Given information:
.....

Fixpoint scan_tcp (arguments : list (list byte)) (o : tcp_options) : option tcp_options :=
  match arguments with
  | [] => Some o
  | option :: value :: rest =>
    if streq option (lit "--bind") then
      scan_tcp rest (TcpOptions value (to_port o) (to_log_level o))
    else if streq option (lit "--port") then
      port ← port_accepts value;
      scan_tcp rest (TcpOptions (to_bind_address o) port (to_log_level o))
    else if streq option (lit "--log-level") then
      level ← find_level value 0 log_level_names;
      scan_tcp rest (TcpOptions (to_bind_address o) (to_port o) level.1)
    else None
  | _ => None
  end.

(** ** Specifications *)

Section programs_specs.
Context {W : Type} {OS : Posix W} `{!PosixLaws W}.
Implicit Types (m : machine W) (t : bool).

(** The usage messages of the three programs. *)
Lemma server_usage_spec t {A} print program (a : A) (Q : A → machine W → Prop) m :
  print ∈ [wc_print_usage; wc_threaded_print_usage; wc_tcp_print_usage] →
  (∀ m', noted m m' → Q a m') → wp t (print program ;; mret a) Q m.
Proof.
  intros Hin HQ.
  assert (∀ Q1 : () → machine W → Prop,
    (∀ m', printed m m' → Q1 () m') → wp t (print program) Q1 m) as Hp.
  { rewrite !elem_of_cons in Hin. destruct Hin as [->|[->|[->|[]%not_elem_of_nil]]];
      intros Q1 HQ1; by apply print_error_spec; [log_ok|]. }
  apply wp_bind, Hp. intros m2 Hpr. wp_go. by apply HQ, printed_noted.
Qed.

(** Their log-level parsers. *)
Lemma server_level_spec t parse text level (Q : Z * Z → machine W → Prop) m :
  parse ∈ [wc_parse_log_level; wc_threaded_parse_log_level; wc_tcp_parse_log_level] →
  (∀ m', noted m m' → Q (match find_level text 0 log_level_names with
                         | Some (i, _) => (0, i)
                         | None => (-1, level)
                         end) m') →
  wp t (parse text level) Q m.
Proof.
  intros Hin HQ. destruct (server_levels_eq text level m) as (H1 & H2 & H3).
  rewrite !elem_of_cons in Hin. unfold wp.
  destruct Hin as [->|[->|[->|[]%not_elem_of_nil]]]; rewrite ?H1, ?H2, ?H3;
    (destruct (find_level text 0 log_level_names) as [[i name]|]; apply HQ;
     [reflexivity | apply errno_noted]).
Qed.

Ltac in_list := rewrite !elem_of_cons; tauto.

.....

Exercise:
Every entry must be repeated exactly; none may be skipped.

Finished task:
Fixpoint scan_tcp (arguments : list (list byte)) (o : tcp_options) : option tcp_options :=
  match arguments with
  | [] => Some o
  | option :: value :: rest =>
    if streq option (lit "--bind") then
      scan_tcp rest (TcpOptions value (to_port o) (to_log_level o))
    else if streq option (lit "--port") then
      port ← port_accepts value;
      scan_tcp rest (TcpOptions (to_bind_address o) port (to_log_level o))
    else if streq option (lit "--log-level") then
      level ← find_level value 0 log_level_names;
      scan_tcp rest (TcpOptions (to_bind_address o) (to_port o) level.1)
    else None
  | _ => None
  end.

(** ** Specifications *)

Section programs_specs.
Context {W : Type} {OS : Posix W} `{!PosixLaws W}.
Implicit Types (m : machine W) (t : bool).

(** The usage messages of the three programs. *)
Lemma server_usage_spec t {A} print program (a : A) (Q : A → machine W → Prop) m :
  print ∈ [wc_print_usage; wc_threaded_print_usage; wc_tcp_print_usage] →
  (∀ m', noted m m' → Q a m') → wp t (print program ;; mret a) Q m.
Proof.
  intros Hin HQ.
  assert (∀ Q1 : () → machine W → Prop,
    (∀ m', printed m m' → Q1 () m') → wp t (print program) Q1 m) as Hp.
  { rewrite !elem_of_cons in Hin. destruct Hin as [->|[->|[->|[]%not_elem_of_nil]]];
      intros Q1 HQ1; by apply print_error_spec; [log_ok|]. }
  apply wp_bind, Hp. intros m2 Hpr. wp_go. by apply HQ, printed_noted.
Qed.

(** Their log-level parsers. *)
Lemma server_level_spec t parse text level (Q : Z * Z → machine W → Prop) m :
  parse ∈ [wc_parse_log_level; wc_threaded_parse_log_level; wc_tcp_parse_log_level] →
  (∀ m', noted m m' → Q (match find_level text 0 log_level_names with
                         | Some (i, _) => (0, i)
                         | None => (-1, level)
                         end) m') →
  wp t (parse text level) Q m.
Proof.
  intros Hin HQ. destruct (server_levels_eq text level m) as (H1 & H2 & H3).
  rewrite !elem_of_cons in Hin. unfold wp.
  destruct Hin as [->|[->|[->|[]%not_elem_of_nil]]]; rewrite ?H1, ?H2, ?H3;
    (destruct (find_level text 0 log_level_names) as [[i name]|]; apply HQ;
     [reflexivity | apply errno_noted]).
Qed.

Ltac in_list := rewrite !elem_of_cons; tauto.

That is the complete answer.